WHAT THIS TASK INVOLVES: Your answer should be a single number: the count of lines in the entries below that contain "Hinb".

(LISTED RECORDS Opens)

Lemma insert_by_perm (x : A) (l : list A) :
  Permutation (insert_by key x l) (x :: l).
Proof.
  induction l as [|y l IH]; simpl.
  - reflexivity.
  - destruct (key y <? key x)%float.
    + rewrite IH. apply perm_swap.
    + reflexivity.
Qed.

Lemma sort_by_perm (l : list A) : Permutation (sort_by key l) l.
Proof.
  induction l as [|x l IH]; simpl.
  - reflexivity.
  - rewrite insert_by_perm. now constructor.
Qed.

Lemma sort_by_length (l : list A) : length (sort_by key l) = length l.
Proof. apply Permutation_length, sort_by_perm. Qed.

(** The keys are ordered by [<] when none is NaN: the sorted list is then
    in the order of [<=]. *)
Lemma insert_by_sorted (x : A) (l : list A) :
  is_nan (key x) = false ->
  Forall (fun y => is_nan (key y) = false) l ->
  StronglySorted (le_key key) l -> StronglySorted (le_key key) (insert_by key x l).
Proof.
  intros Hx Hl Hs. induction Hs as [|y l Hs IH Hy]; simpl.
  - repeat constructor.
  - inversion Hl as [|y' l' Hny Hl']; subst.
    destruct (key y <? key x)%float eqn:E.
    + constructor; [now apply IH|].
      rewrite insert_by_perm.
      constructor; [|exact Hy].
      apply ltb_le, E.
    + assert (Hxy : le_key key x y) by now apply ltb_false_le.
      constructor; [now constructor|].
      constructor; [exact Hxy|].
      eapply Forall_impl; [|exact Hy].
      intros z Hz. unfold le_key in *. eapply float_le_trans; eassumption.
Qed.

Lemma sort_by_sorted (l : list A) :
  Forall (fun y => is_nan (key y) = false) l ->
  StronglySorted (le_key key) (sort_by key l).
Proof.
  induction 1 as [|x l Hx Hl IH]; simpl.
  - constructor.
  - apply insert_by_sorted; [exact Hx| |exact IH].
    eapply Permutation_Forall; [|exact Hl]. symmetry. apply sort_by_perm.
Qed.

Lemma sort_by_nil_inv (l : list A) : sort_by key l = [] -> l = [].
Proof.
  intros H. apply length_zero_iff_nil.
  rewrite <- sort_by_length, H. reflexivity.
Qed.
End SortByKeyFacts.

Section StableSort.
Variable A : Type.
Variable key : A -> float.

(** The elements whose key is equal to [k]. *)
Lemma insert_by_stable (k : float) (x : A) (l : list A) :
  filter (fun z => key z =? k)%float (insert_by key x l)
  = filter (fun z => key z =? k)%float (x :: l).
Proof.
  induction l as [|y l IH].
  - reflexivity.
  - cbn [insert_by]. destruct (key y <? key x)%float eqn:E; [|reflexivity].
    cbn [filter] in *. rewrite IH.
    destruct (key y =? k)%float eqn:Ey, (key x =? k)%float eqn:Ex;
      try reflexivity.
    rewrite (eqb_not_ltb Ey Ex) in E. discriminate.
Qed.

(** Stability: the elements that share a key keep their order. *)
Lemma sort_by_stable (k : float) (l : list A) :
  filter (fun z => key z =? k)%float (sort_by key l)
  = filter (fun z => key z =? k)%float l.
Proof.
  induction l as [|x l IH].
  - reflexivity.
  - cbn [sort_by]. rewrite insert_by_stable. cbn [filter].
    now rewrite IH.
Qed.

Lemma sorted_stable_eq (l1 : list A) :
  forall l2,
    Forall (fun y => is_nan (key y) = false) l1 ->
    Forall (fun y => is_nan (key y) = false) l2 ->
    StronglySorted (le_key key) l1 ->
    StronglySorted (le_key key) l2 ->
    (forall k, filter (fun z => key z =? k)%float l1
               = filter (fun z => key z =? k)%float l2) ->
    l1 = l2.
Proof.
  induction l1 as [|a l1 IH]; intros l2 Hn1 Hn2 Hs1 Hs2 Hst.
  - destruct l2 as [|b l2]; [reflexivity|exfalso].
    inversion Hn2 as [|b' l' Hb _]; subst.
    specialize (Hst (key b)). cbn [filter] in Hst.
    rewrite (eqb_refl _ Hb) in Hst. discriminate.
  - inversion Hn1 as [|a' l' Ha Hn1']; subst.
    destruct l2 as [|b l2].
    { specialize (Hst (key a)). cbn [filter] in Hst.
      rewrite (eqb_refl _ Ha) in Hst. discriminate. }
    inversion Hn2 as [|b' l' Hb Hn2']; subst.
    inversion Hs1 as [|a' l' Hs1' Hla]; subst.
    inversion Hs2 as [|b' l' Hs2' Hlb]; subst.
    assert (E : a = b).
    { pose proof (Hst (key a)) as Hka. cbn [filter] in Hka.
      rewrite (eqb_refl _ Ha) in Hka.
      destruct (key b =? key a)%float eqn:Eba; [now injection Hka|exfalso].
      assert (Hina : In a l2).
      { apply (proj1 (filter_In (fun z => key z =? key a)%float a l2)).
        rewrite <- Hka. now left. }
      pose proof (Hst (key b)) as Hkb. cbn [filter] in Hkb.
      rewrite (eqb_refl _ Hb), (eqb_sym (key a) (key b)), Eba in Hkb.
      assert (Hinb : In b l1).
      { apply (proj1 (filter_In (fun z => key z =? key b)%float b l1)).
        rewrite Hkb. now left. }
      rewrite Forall_forall in Hla, Hlb.
      pose proof (float_le_antisym (Hlb a Hina) (Hla b Hinb)) as Heq.
      congruence. }
    subst b. f_equal. apply IH; try assumption.
    intros k. specialize (Hst k). cbn [filter] in Hst.
    destruct (key a =? k)%float; [now injection Hst | exact Hst].
Qed.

(LISTED RECORDS Closes)

TASK SOLUTION: 2